Француз посмотрел на сидящего на табуретке карманника сверху вниз.

– Я спрашиваю. Ты мне отвечаешь как на духу. Соврешь – отсюда на своих двоих не выйдешь. И руки твои не лучше моих будут. – Главарь карманников кивнул на лежащий на столе молоток. – Знаешь, с каким треском пальцы ломаются? Работать никогда не сможешь.

– Чего это ты так круто закручиваешь? – удивился Лепила.

– А с тобой, овцой мутной, иначе нельзя. Всех обманешь, всех продашь и перепродашь.

– Это ты предъявляешь мне что-то?

– Нет. Просто говорю. Но если что не так, то найду что предъявить. Или ты не согласен?

– Да согласен я со всем, Француз. Я тебя уважаю. И пугать меня не надо, я тебе и так помогу, чем смогу.

Француз похвалил себя за то, что сразу взял нужный тон. Если бы он по-дружески попросил все сказать, то Лепила начал бы извиваться и врать.

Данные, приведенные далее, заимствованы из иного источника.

Lemma mapImprovements_adds paperId entities st :
  adds_edges (mapImprovements w paperId entities) st
    (fun e => exists concept oldConcept,
                examined (st_store st) paperId concept oldConcept
                /\ improvement_found (answer (pair_prompt concept oldConcept)) = true
                /\ e = (concept_id concept, concept_id oldConcept)).
Proof using no_traffic steady.
  unfold mapImprovements, agent_log.
  set (joined := fun s : Store =>
         (fun l => (l, head (select_eq concept_id (pic_concept_id l) (concepts s))))
           <$> select_eq pic_paper_id paperId (paper_introduces_concept s)).
  eapply adds_edges_same.
  - eapply adds_edges_bind; [apply adds_edges_log|]. intros [] st1 Hlog _.
    apply adds_edges_try.
    eapply (adds_edges_bind _ _ _ (fun _ => False)
              (fun e => exists l c o,
                          (l, Some c) ∈ joined (st_store st)
                          /\ o ∈ candidates_of (st_store st) c
                          /\ improvement_found (answer (pair_prompt c o)) = true
                          /\ e = (concept_id c, concept_id o))).
    + exists (joined (st_store st1)), (tick_state st1).
      split; [apply db_read_runs|]. split; [reflexivity|]. intros e. simpl. tauto.
    + intros rows st2 Hrun _. unfold getConceptsByPaper in Hrun.
      rewrite db_read_runs in Hrun. injection Hrun as <- <-.
      injection Hlog as <-. cbn [st_store tick_state]. fold (joined (st_store st)).
      destruct (joined (st_store st)) as [|row rows] eqn:Hrows.
      * eapply adds_edges_same.
        -- eapply adds_edges_bind; [apply adds_edges_log|]. intros. apply adds_edges_ret.
        -- intros e. split; [tauto|]. intros (l & c & o & Hin & _).
           by apply elem_of_nil in Hin.
      * eapply adds_edges_same; [apply map_concepts_adds|].
        -- intros l c Hin. cbn [st_store]. rewrite <- Hrows in Hin.
           apply list_elem_of_fmap in Hin as (l' & [= <- Hhead] & _).
           symmetry in Hhead. by apply head_filter_member in Hhead.
        -- intros e. reflexivity.
  - intros e. split.
    + intros [[]|[[]|(l & c & o & Hin & Ho & Hf & ->)]].
      exists c, o. split; [|done]. split; [|done].
      apply list_elem_of_fmap in Hin as (l' & [= <- Hhead] & Hl). by exists l.
    + intros (c & o & [(l & Hl & Hhead) Ho] & Hf & ->). right. right.
      exists l, c, o. split; [|done].
      apply list_elem_of_fmap. exists l. by rewrite Hhead.
Qed.
(** * Adversarial training loop (src/adversarial_training.py)

    A shallow embedding of [AdversarialTraining]: its constructor, the
    per-batch split / attack / recombine / backward step of [train], the
    capped adversarial pass of [test], and [step].

    Python floats are IEEE-754 binary64 numbers; they are embedded as
    [spec_float] with the operations of [SpecFloat] at precision 53 and
    maximal exponent 1024, so every rounding of the source is kept; the
    rational number a float stands for is its [value].
    Tensors are lists of rows along their leading dimension.  The model,
    the optimizer, the attack, the loss functions and the base class
    [NormalTraining] live outside this file of the repository and are taken
    as collaborators. *)

From Stdlib Require Import String.
From Stdlib Require Import ZArith List Bool Lia.
From Stdlib Require Import QArith Qround Qpower Lqa.
From Stdlib Require Import Floats.SpecFloat.
Import ListNotations.
Open Scope string_scope.
Open Scope list_scope.
Open Scope Z_scope.

(** ** Exceptions *)

Inductive exn : Type :=
| AssertionError
| ZeroDivisionError
| OverflowError
| ValueError
| TypeError
| RuntimeError
| BaseError.

Inductive result (A : Type) : Type :=
| Ok (a : A)
| Raise (e : exn).

Arguments Ok {A} a.
Arguments Raise {A} e.

Definition bind {A B : Type} (c : result A) (k : A -> result B) : result B :=
  match c with
  | Ok a => k a
  | Raise e => Raise e
  end.

Notation "x <- c ;; k" := (bind c (fun x => k))
  (at level 61, c at next level, right associativity).

(** [assert cond] *)
Definition assert (cond : bool) : result unit :=
  if cond then Ok tt else Raise AssertionError.

(** ** Python floats *)

Module PyFloat.

Definition float : Type := spec_float.

Definition fadd : float -> float -> float := SFadd 53 1024.
Definition fsub : float -> float -> float := SFsub 53 1024.
Definition fmul : float -> float -> float := SFmul 53 1024.
Definition fltb : float -> float -> bool := SFltb.
Definition fleb : float -> float -> bool := SFleb.

Definition zero : float := S754_zero false.
Definition one : float := S754_finite false 4503599627370496 (-52).

(** A float that a Python program can hold: canonical mantissa and
    exponent in range. *)
Definition valid (x : float) : bool := valid_binary 53 1024 x.

(** [float(n)] for a Python int: correctly rounded, [OverflowError] when
    the int is too large for a double. *)
Definition float_of_int (n : Z) : result float :=
  match binary_normalize 53 1024 n 0 false with
  | S754_zero s => Ok (S754_zero s)
  | S754_finite s m e => Ok (S754_finite s m e)
  | S754_infinity _ => Raise OverflowError
  | S754_nan => Raise OverflowError
  end.
(** ** The batch server of part_002 and its router *)

Lemma part_002_run h app issued :
  Part002.taitung_air_data h app issued
  = ((fst (Batch.taitung_air_data Batch.part_003 h issued),
      if not_str (Batch.API_KEY h) then app
      else app ++ [("/test-single-record", Part002.TestSingleRecord)]),
     snd (Batch.taitung_air_data Batch.part_003 h issued)).
Proof.
  unfold Part002.taitung_air_data, Batch.taitung_air_data.
  destruct (not_str (Batch.API_KEY h)); [reflexivity|].
  change (moment h (Batch.REFERENCE_TIME_STR Batch.part_003) "YYYY-MM-DD HH:mm")
    with (moment h Part002.REFERENCE_TIME_STR "YYYY-MM-DD HH:mm").
  destruct (isValid (moment h Part002.REFERENCE_TIME_STR "YYYY-MM-DD HH:mm"));
    [|reflexivity].
  cbn [negb]. unfold bind, Part002.fetchDataByTime.
  destruct (mapM (Batch.fetchDataByTime Batch.part_003 h) _ issued) as [results issued'].
  destruct (Batch.aggregate h results) as [allData n]. reflexivity.
Qed.

(** X20.  The batch handler of part_002 answers every request as the handler
    of part_003 does and sends the same upstream requests; what it adds is a
    change of the router: when the key is set, and only then, one more route
    for [/test-single-record] is registered by the run. *)
Theorem part_002_batch_as_part_003 h app issued :
  let run := Part002.taitung_air_data h app issued in
  fst (fst run) = fst (Batch.taitung_air_data Batch.part_003 h issued) /\
  snd run = snd (Batch.taitung_air_data Batch.part_003 h issued) /\
  snd (fst run)
  = (if not_str (Batch.API_KEY h) then app
     else app ++ [("/test-single-record", Part002.TestSingleRecord)]).
Proof. cbv zeta. rewrite part_002_run. repeat split; reflexivity. Qed.

Lemma route_app path app rest :
  Part002.route path (app ++ rest)
  = match Part002.route path app with
    | Some handler => Some handler
    | None => Part002.route path rest
    end.
Proof.
  induction app as [|[p handler] app IH]; [reflexivity|]. simpl.
  destruct (String.eqb path p); [reflexivity | exact IH].
Qed.

Lemma batch_requests_routes n :
  forall h app issued,
    Part002.route "/taitung-air-data" app = Some Part002.TaitungAirData ->
    fst (Part002.batch_requests n h app issued)
    = (if not_str (Batch.API_KEY h) then app
       else app ++ repeat ("/test-single-record", Part002.TestSingleRecord) n).
Proof.
  induction n as [|n IH]; intros h app issued R.
  - simpl. destruct (not_str (Batch.API_KEY h)); [reflexivity | now rewrite app_nil_r].
  - cbn [Part002.batch_requests]. unfold bind at 1. unfold Part002.serve. rewrite R.
    unfold bind at 1. rewrite part_002_run. unfold ret. cbn [fst snd].
    rewrite IH.
    + destruct (not_str (Batch.API_KEY h)); [reflexivity|].
      now rewrite <- app_assoc.
    + destruct (not_str (Batch.API_KEY h)); [exact R|].
      rewrite route_app. now rewrite R.
Qed.

(** X21.  The route [/test-single-record] of part_002 does not exist when the
    server starts: a request for it is not routed and nothing is sent
    upstream.  It comes into being with the first batch request that passes
    the key check, and never without a key; and since every such request
    registers it again, the router holds [n] copies after [n] of them. *)
Theorem part_002_router h issued n :
  Part002.serve h "/test-single-record" Part002.loaded issued
  = (None, Part002.loaded, issued) /\
  fst (Part002.batch_requests n h Part002.loaded issued)
  = (if not_str (Batch.API_KEY h) then Part002.loaded
     else Part002.loaded ++ repeat ("/test-single-record", Part002.TestSingleRecord) n) /\
  Part002.route "/test-single-record"
    (fst (Part002.batch_requests n h Part002.loaded issued))
  = (if not_str (Batch.API_KEY h) || (n =? 0)%nat then None
     else Some Part002.TestSingleRecord).
Proof.
  split; [reflexivity|].
  assert (E := batch_requests_routes n h Part002.loaded issued eq_refl).
  split; [exact E|]. rewrite E.
  destruct (not_str (Batch.API_KEY h)); [reflexivity|].
  rewrite route_app. cbn [Part002.route Part002.loaded Part002.app_get app orb].
  destruct n; reflexivity.
Qed.

(** ** What a batch run depends on, and what it never asks *)

Lemma sort_ext {A : Type} (c1 c2 : A -> A -> option Z) l :
  (forall a b, c1 a b = c2 a b) -> Js.sort c1 l = Js.sort c2 l.
Proof.
  intros E. induction l as [|x l IH]; [reflexivity|]. simpl. rewrite IH.
  generalize (Js.sort c2 l). intros s. induction s as [|y s IHs]; [reflexivity|].
  simpl. unfold Js.goes_after. rewrite E, IHs. reflexivity.
Qed.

– Ты для чего паспорта скупал?

– Ну уж не для себя, – помявшись секунду, произнес Лепила. – Они мне не нужны. Я своими пальчиками на хлеб зарабатываю.

– Тогда для кого?

– Да есть один.

– Кто?! – гаркнул Француз так, что Лепила съежился, но продолжил хорохориться:

– А тебе зачем, Француз? Я работаю. Он работает. Все в своем праве.

– Он мне нужен. Тебе этого недостаточно? – Француз выразительно погладил молоток. Потом взял его за ручку и с грохотом ударил им о крышку стола, так что отлетела щепа. – Говори!

Лепила аж подпрыгнул. Перевел дух. И выдал:

– Сивуха это.

– Как зовут, фамилия, где живет?

– Зовут Игнат. Живет, кажется, в Киеве или в окрестностях. Фамилию не знаю. Знаю, что он одно время тоже по карманам работал. Лет пять назад познакомились. А недавно встретились в Запорожье. Он у меня паспорта попросил.

– Как выглядит?

– Рыжий. Невысокий. Морда наглючая.

– Как с ним встречались?

– Он или в парке в Запорожье в шахматы режется на деньги. Или на улице Жукова в пельменной отирается, где оставляет мне сообщения через официантку Глашку. Типа: «Привези пару листов бумаги. Буду ждать тогда-то».

– Что еще о нем знаешь?

– В карты любит играть. На катраны его как магнитом тянет.

– Сколько он тебе платит?

– Да немного. По два червончика за ксиву.

– Ладно заливать-то, Лепила, – уже беззлобно, одержав победу и узнав, что хотел, сказал Француз. – Ты моим пацанам по двадцатке платил.

– Ну, полтинник, – нехотя признался Лепила.